◆ Assignment
Scan the material below for the string "read", and copy every line where it shows up.

•••••

(** * Photo Coloring Converter: raster pipeline and vector extraction

    A shallow embedding of the image-processing engine
    ([ImageProcessingEngine]) and of the vector generator
    ([SVGVectorGenerator]), followed by the properties of the
    specification that concern them.

    Conventions of the embedding.
    - A [Uint8ClampedArray] is a [list Z]; a store clamps to 0..255 and
      turns NaN into 0, a store outside the array is ignored, a read
      outside the array yields [undefined], which arithmetic turns into
      NaN.  NaN is [None] in a [option Z].
    - Pixel and index arithmetic is over [Z]; geometry on points is over
      the real numbers [R], the idealisation of JavaScript's doubles.  The
      colour arithmetic of the grey and contrast stages is exact, over [Z]
      and the rationals [Q]; the bounds of a drawing and its transform are
      real numbers extended by the two infinities and NaN.  Where the
      rounding of doubles matters, a property is stated for points with
      integer coordinates, on which the sums and differences of the code
      are exact, or up to a floating tolerance on a bounded range.
    - A [for] loop over an integer range is a left fold over [seqZ]
      ([for_range]; [for_rangeM] when its body may run out of fuel).
    - A [while] loop and a recursion take fuel; the theorems give the
      fuel that is enough, so that the call returns. *)

From stdpp Require Import base option list list_numbers strings.
From Stdlib Require Import ZArith QArith Qround Qminmax Lia Reals Rgeom Lra Psatz.

Local Open Scope Z_scope.

(** ** Loops *)

(** [for (let i = lo; i < hi; i++) s = body(i, s)] *)
Definition for_range {St : Type} (lo hi : Z) (body : Z → St → St) (s : St) : St :=
  foldl (λ s i, body i s) s (seqZ lo (hi - lo)).

(** The same loop when the body may fail to return. *)
Definition for_rangeM {St : Type} (lo hi : Z) (body : Z → St → option St)
    (s : St) : option St :=
  foldl (λ s i, s ≫= body i) (Some s) (seqZ lo (hi - lo)).

(** ** Typed arrays and [ImageData] *)

(** [data[i]]: [None] is [undefined]. *)
Definition u8_get (d : list Z) (i : Z) : option Z :=
  if decide (0 ≤ i) then d !! Z.to_nat i else None.

(** Conversion of a number to a clamped byte; NaN becomes 0. *)
Definition to_u8_clamp (v : option Z) : Z :=
  match v with
  | Some n => Z.max 0 (Z.min 255 n)
  | None => 0
  end.

(** [data[i] = v] on a [Uint8ClampedArray]. *)
Definition u8_set (i : Z) (v : option Z) (d : list Z) : list Z :=
  if decide (0 ≤ i) then <[Z.to_nat i := to_u8_clamp v]> d else d.

Record ImageData := mkImageData {
  width : Z;
  height : Z;
  data : list Z
}.

(** [new ImageData(width, height)]: transparent black. *)
Definition newImageData (w h : Z) : ImageData :=
  mkImageData w h (replicate (Z.to_nat (w * h * 4)) 0).

(** The invariant of the DOM type: four channels per pixel. *)
Definition wf_image (img : ImageData) : Prop :=
  0 ≤ width img ∧ 0 ≤ height img ∧
  length (data img) = Z.to_nat (width img * height img * 4) ∧
  Forall (λ v, 0 ≤ v ≤ 255) (data img).

(** The fields of [processingSettings] that the modelled stages read. *)
Record ProcessingSettings := mkProcessingSettings {
  edgeThreshold : Z;
  morphologyRadius : Z
}.

(** [edgeThreshold: 50], [morphologyRadius: 2] *)
Definition defaultProcessingSettings : ProcessingSettings :=
  mkProcessingSettings 50 2.

(** ** Edge detection *)

Definition sobelX : list Z := [-1; 0; 1; -2; 0; 2; -1; 0; 1].
Definition sobelY : list Z := [-1; -2; -1; 0; 0; 0; 1; 2; 1].

Definition js_add (a b : option Z) : option Z :=
  a ≫= λ a', b ≫= λ b', Some (a' + b').
Definition js_mul (a b : option Z) : option Z :=
  a ≫= λ a', b ≫= λ b', Some (a' * b').

(** [Math.sqrt(pixelX * pixelX + pixelY * pixelY) > threshold], decided
    on the squares; a comparison with NaN is false. *)
Definition magnitude_exceeds (pixelX pixelY : option Z) (threshold : Z) : bool :=
  match pixelX, pixelY with
  | Some gx, Some gy =>
      bool_decide (threshold < 0 ∨ threshold * threshold < gx * gx + gy * gy)
  | _, _ => false
  end.

(** The two inner loops of [detectEdges] over the 3x3 kernel, as a
    function of the pixel. *)
Definition sobelAt (d : list Z) (width x y : Z) : option Z * option Z :=
  for_range (-1) (1 + 1) (λ ky acc,
    for_range (-1) (1 + 1) (λ kx '(pixelX, pixelY),
      let idx := ((y + ky) * width + (x + kx)) * 4 in
      let intensity := u8_get d idx in
      let kernelIdx := (ky + 1) * 3 + (kx + 1) in
      (js_add pixelX (js_mul intensity (u8_get sobelX kernelIdx)),
       js_add pixelY (js_mul intensity (u8_get sobelY kernelIdx)))) acc)
    (Some 0, Some 0).

Definition detectEdges (s : ProcessingSettings) (imageData : ImageData) : ImageData :=
  let w := width imageData in
  let h := height imageData in
  let src := data imageData in
  let result := newImageData w h in
  mkImageData w h
    (for_range 1 (h - 1) (λ y rdata,
       for_range 1 (w - 1) (λ x rdata,
         let '(pixelX, pixelY) :=
           for_range (-1) (1 + 1) (λ ky acc,
             for_range (-1) (1 + 1) (λ kx '(pixelX, pixelY),
               let idx := ((y + ky) * w + (x + kx)) * 4 in
               let intensity := u8_get src idx in
               let kernelIdx := (ky + 1) * 3 + (kx + 1) in
               (js_add pixelX (js_mul intensity (u8_get sobelX kernelIdx)),
                js_add pixelY (js_mul intensity (u8_get sobelY kernelIdx))))
               acc)
             (Some 0, Some 0) in
         let edge := if magnitude_exceeds pixelX pixelY (edgeThreshold s)
                     then 0 else 255 in
         let resultIdx := (y * w + x) * 4 in
         u8_set (resultIdx + 3) (Some 255)
           (u8_set (resultIdx + 2) (Some edge)
             (u8_set (resultIdx + 1) (Some edge)
               (u8_set resultIdx (Some edge) rdata)))) rdata)
       (data result)).

(** The value [detectEdges] stores in the colour channels of an
    interior pixel. *)
Definition edgeAt (s : ProcessingSettings) (img : ImageData) (x y : Z) : Z :=
  let '(pixelX, pixelY) := sobelAt (data img) (width img) x y in
  if magnitude_exceeds pixelX pixelY (edgeThreshold s) then 0 else 255.

(** ** Morphology *)

Definition js_min (a b : option Z) : option Z :=
  a ≫= λ a', b ≫= λ b', Some (Z.min a' b').
Definition js_max (a b : option Z) : option Z :=
  a ≫= λ a', b ≫= λ b', Some (Z.max a' b').

Definition morphologicalErosion (s : ProcessingSettings) (imageData : ImageData)
    : ImageData :=
  let w := width imageData in
  let h := height imageData in
  let src := data imageData in
  let result := newImageData w h in
  let radius := morphologyRadius s in
  mkImageData w h
    (for_range radius (h - radius) (λ y rdata,
       for_range radius (w - radius) (λ x rdata,
         let minValue :=
           for_range (- radius) (radius + 1) (λ ky minValue,
             for_range (- radius) (radius + 1) (λ kx minValue,
               let idx := ((y + ky) * w + (x + kx)) * 4 in
               js_min minValue (u8_get src idx)) minValue)
             (Some 255) in
         let idx := (y * w + x) * 4 in
         u8_set (idx + 3) (Some 255)
           (u8_set idx minValue
             (u8_set (idx + 1) minValue
               (u8_set (idx + 2) minValue rdata)))) rdata)
       (data result)).

Definition morphologicalDilation (s : ProcessingSettings) (imageData : ImageData)
    : ImageData :=
  let w := width imageData in
  let h := height imageData in
  let src := data imageData in
  let result := newImageData w h in
  let radius := morphologyRadius s in
  mkImageData w h
    (for_range radius (h - radius) (λ y rdata,
       for_range radius (w - radius) (λ x rdata,
         let maxValue :=
           for_range (- radius) (radius + 1) (λ ky maxValue,
             for_range (- radius) (radius + 1) (λ kx maxValue,
               let idx := ((y + ky) * w + (x + kx)) * 4 in
               js_max maxValue (u8_get src idx)) maxValue)
             (Some 0) in
         let idx := (y * w + x) * 4 in
         u8_set (idx + 3) (Some 255)
           (u8_set idx maxValue
             (u8_set (idx + 1) maxValue
               (u8_set (idx + 2) maxValue rdata)))) rdata)
       (data result)).

(** The red channel of the pixel at column [x], row [y]. *)
Definition red (img : ImageData) (x y : Z) : option Z :=
  u8_get (data img) ((y * width img + x) * 4).

(** A pixel is ink when the tracer's binary map marks it:
    [data[idx] < 128] in [createBinaryMap]. *)
Definition is_ink (img : ImageData) (x y : Z) : Prop :=
  0 ≤ x < width img ∧ 0 ≤ y < height img ∧
  ∃ v, red img x y = Some v ∧ v < 128.

(** Channel [c] (0 red, 1 green, 2 blue, 3 alpha) of a pixel. *)
Definition channel (img : ImageData) (x y c : Z) : option Z :=
  u8_get (data img) ((y * width img + x) * 4 + c).

(** The red value as a number, 0 where the buffer has none. *)
Definition intensity (img : ImageData) (x y : Z) : Z :=
  default 0 (red img x y).

(** The horizontal and vertical Sobel responses, written out. *)
Definition gradX (img : ImageData) (x y : Z) : Z :=
  - intensity img (x - 1) (y - 1) + intensity img (x + 1) (y - 1)
  - 2 * intensity img (x - 1) y + 2 * intensity img (x + 1) y
  - intensity img (x - 1) (y + 1) + intensity img (x + 1) (y + 1).

Definition gradY (img : ImageData) (x y : Z) : Z :=
  - intensity img (x - 1) (y - 1) - 2 * intensity img x (y - 1)
  - intensity img (x + 1) (y - 1)
  + intensity img (x - 1) (y + 1) + 2 * intensity img x (y + 1)
  + intensity img (x + 1) (y + 1).

(** The gradient magnitude [sqrt(gx^2 + gy^2)] as a real number. *)
Definition magnitude (img : ImageData) (x y : Z) : R :=
  sqrt (IZR (gradX img x y * gradX img x y + gradY img x y * gradY img x y)).

(** The pixels of the image that lie on its outermost ring. *)
Definition on_border_ring (img : ImageData) (x y : Z) : Prop :=
  0 ≤ x < width img ∧ 0 ≤ y < height img ∧
  (x = 0 ∨ x = width img - 1 ∨ y = 0 ∨ y = height img - 1).

(** Every pixel of the outermost ring is background (255). *)
Definition border_is_background (img : ImageData) : Prop :=
  ∀ x y c, on_border_ring img x y → 0 ≤ c < 3 → channel img x y c = Some 255.

(** A uniformly white 3x3 image. *)
Definition white3 : ImageData := mkImageData 3 3 (replicate 36 255).

(** The neighbourhood loops that erosion and dilation share: [op] is
    [Math.min] or [Math.max], [init] the initial extreme value. *)
Definition neighbourhood (op : option Z → option Z → option Z) (init : Z)
    (src : list Z) (w radius x y : Z) : option Z :=
  for_range (- radius) (radius + 1) (λ ky acc,
    for_range (- radius) (radius + 1) (λ kx acc,
      let idx := ((y + ky) * w + (x + kx)) * 4 in
      op acc (u8_get src idx)) acc)
    (Some init).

•••••

◆ Expected answer
      turns NaN into 0, a store outside the array is ignored, a read
(** The fields of [processingSettings] that the modelled stages read. *)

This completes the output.